The report will serve as a basis for further work of interested government bodies to develop a new strategy for attracting foreign direct investment until 2026, as well as their retention in the country, as well as wider distribution across industries and regions.
The impact of the COVID-19 pandemic, climate change, the war in Ukraine and shifts in global production and trade chains have influenced the rethinking of the approaches of multinational corporations in their international investment strategies. Given this context, the WB report offers the government of Uzbekistan a strategic vision and specific targets for attracting FDI (foreign direct investment).
In order to develop a targeted investment promotion program, the report uses a special methodology to identify industries that are most attractive to investors. They fall into two categories:
1) “ready for promotion” to attract FDI
2) “promising” to attract FDI.
In the sectors belonging to the first category, there is a high probability of attracting FDI in the short and medium term (production of electrical equipment, packaging materials, banking and renewable energy sources, etc.).
Industries belonging to the second category require the implementation of additional government policy measures and reforms to fully unlock their potential in order to increase their attractiveness to investors (food industry and production of building materials, etc.).

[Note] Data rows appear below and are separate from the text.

(** * Theorems *)

(** Every liquidity pool is a cluster of two or more equal highs or lows, pairwise within the band, or the lone extreme of its
    side, and the highest high and the lowest low are always at a pool. *)
Theorem technique_pools_sound swings bars tol atr mult :
  Forall (λ s, finite (s_Price s) = true) swings →
  let pools := LiquidityPools swings bars tol atr mult in
  let band := (ATRScalar (atr_or bars atr) 1 * math_Max 0 tol)%float in let span := (band * math_Max 0 mult)%float in
  Forall (λ p, pool_source swings band band span "high" "buy" p ∨ pool_source swings band band span "low" "sell" p) pools ∧
  (∀ s, s ∈ of_kind "high" swings → ∃ e p, e ∈ of_kind "high" swings ∧ (key (s_Price s) <= key (s_Price e))%Z ∧ p ∈ pools ∧
    (p_Level p = s_Price e ∨ (abs (p_Level p - s_Price e) <=? math_Max (p_Band p) band)%float = true)) ∧
  (∀ s, s ∈ of_kind "low" swings → ∃ e p, e ∈ of_kind "low" swings ∧ (key (s_Price e) <= key (s_Price s))%Z ∧ p ∈ pools ∧
    (p_Level p = s_Price e ∨ (abs (p_Level p - s_Price e) <=? math_Max (p_Band p) band)%float = true)).
Proof.
  intros Hf. cbv zeta. unfold LiquidityPools. destruct swings as [|s0 swings0]; [split_and!; [by apply Forall_nil|by intros ? ?%not_elem_of_nil..]|].
  set (swings := s0 :: swings0) in *. clearbody swings. set (band := (ATRScalar _ 1 * _)%float). set (span := (band * _)%float).
  set (highs := of_kind "high" swings). set (lows := of_kind "low" swings).
  set (base := clusterPools highs "buy" band mult ++ clusterPools lows "sell" band mult).
  destruct (append_extreme_spec "buy" (λ a b, a >? b)%float band highs base) as (A1 & A2 & A3). set (up := append_extreme "buy" _ _ _ _) in *.
  destruct (append_extreme_spec "sell" PrimFloat.ltb band lows up) as (B1 & B2 & B3). set (out := append_extreme "sell" _ _ _ _) in *.
  assert (Hk : ∀ kind, Forall (λ s, finite (s_Price s) = true) (of_kind kind swings)).
  { intros kind. apply Forall_forall. intros x [Hx _]%in_filter. rewrite Forall_forall in Hf. by apply Hf. }
  split_and!.
  - apply Forall_forall. intros p. rewrite sort_slice_perm. intros Hp. apply B2 in Hp as [Hp|(e & He & ->)].
    + apply A2 in Hp as [Hp|(e & He & ->)].
      * apply elem_of_app in Hp as [Hp|Hp]; [left|right]; by apply clusterPools_source.
      * left. split_and!; [done|done|]. right. by exists e.
    + right. split_and!; [done|done|]. right. by exists e.
  - intros s Hs. assert (Hne : is_Some (extreme_of (λ a b, a >? b)%float highs)) by (destruct highs; [by apply not_elem_of_nil in Hs|by eexists]).
    destruct Hne as [e He]. destruct (A3 e He) as (p & Hp & Hc). exists e, p. split_and!; [by eapply extreme_in| |rewrite sort_slice_perm; by apply B1|].
    + assert (HF : Forall (λ s, key (s_Price s) <= key (s_Price e))%Z highs); [|rewrite Forall_forall in HF; by apply HF].
      eapply (extreme_best (λ a b, a >? b)%float Z.le); [apply _| |apply Hk|exact He]. intros x y Hx Hy. destruct (x >? y)%float eqn:E; float_lia.
    + destruct Hc as [->|Hc]; [by left|by right].
  - intros s Hs. assert (Hne : is_Some (extreme_of PrimFloat.ltb lows)) by (destruct lows; [by apply not_elem_of_nil in Hs|by eexists]).
    destruct Hne as [e He]. destruct (B3 e He) as (p & Hp & Hc). exists e, p. split_and!; [by eapply extreme_in| |rewrite sort_slice_perm; done|].
    + assert (HF : Forall (λ s, key (s_Price e) <= key (s_Price s))%Z lows); [|rewrite Forall_forall in HF; by apply HF].
      eapply (extreme_best PrimFloat.ltb (λ a b, b <= a)%Z); [split; red; lia| |apply Hk|exact He]. intros x y Hx Hy. destruct (x <? y)%float eqn:E; float_lia.
    + destruct Hc as [->|Hc]; [by left|by right].
Qed.
Definition demo_swing (index : nat) (kind : string) (price : float) : Swing := mkSwing index kind price "" (index + 1).
Definition demo_swings : list Swing :=
  [demo_swing 1 "high" 20; demo_swing 2 "low" 10; demo_swing 3 "high" 20.125; demo_swing 4 "low" 12; demo_swing 5 "high" 25].
Lemma technique_pools_sound_witness :
  map (λ p, (p_Side p, p_Level p, p_Touches p)) (LiquidityPools demo_swings [] 0.25 (Some [1%float]) 2) =
    [("sell", 10%float, 1%nat); ("buy", 20.0625%float, 2%nat); ("buy", 25%float, 1%nat)] ∧
  ∃ e p, e ∈ of_kind "high" demo_swings ∧ (key 20 <= key (s_Price e))%Z ∧ p ∈ LiquidityPools demo_swings [] 0.25 (Some [1%float]) 2.
Proof.
  split; [vm_compute; reflexivity|].
  destruct (technique_pools_sound demo_swings [] 0.25 (Some [1%float]) 2) as (_ & H & _).
  - repeat (apply Forall_cons; split; [reflexivity|]). apply Forall_nil. exact I.
  - destruct (H (demo_swing 1 "high" 20)) as (e & p & He & Hk & Hp & _); [left|]. exists e, p. split; [exact He|]. split; [exact Hk|exact Hp].
Defined.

The report makes recommendations for implementing reforms that will help improve the country’s competitiveness in terms of attracting quality foreign investment. These include reforms in the following areas:
– modernization of investment legislation;
– streamlining and modernizing incentives for foreign investors;
– improvement of the investment climate in priority sectors of the economy;
– strengthening the processes and institutions responsible for promoting and realizing investment opportunities;
– using the potential of the process of privatization of state enterprises and public-private partnerships (PPP) in order to attract additional FDI.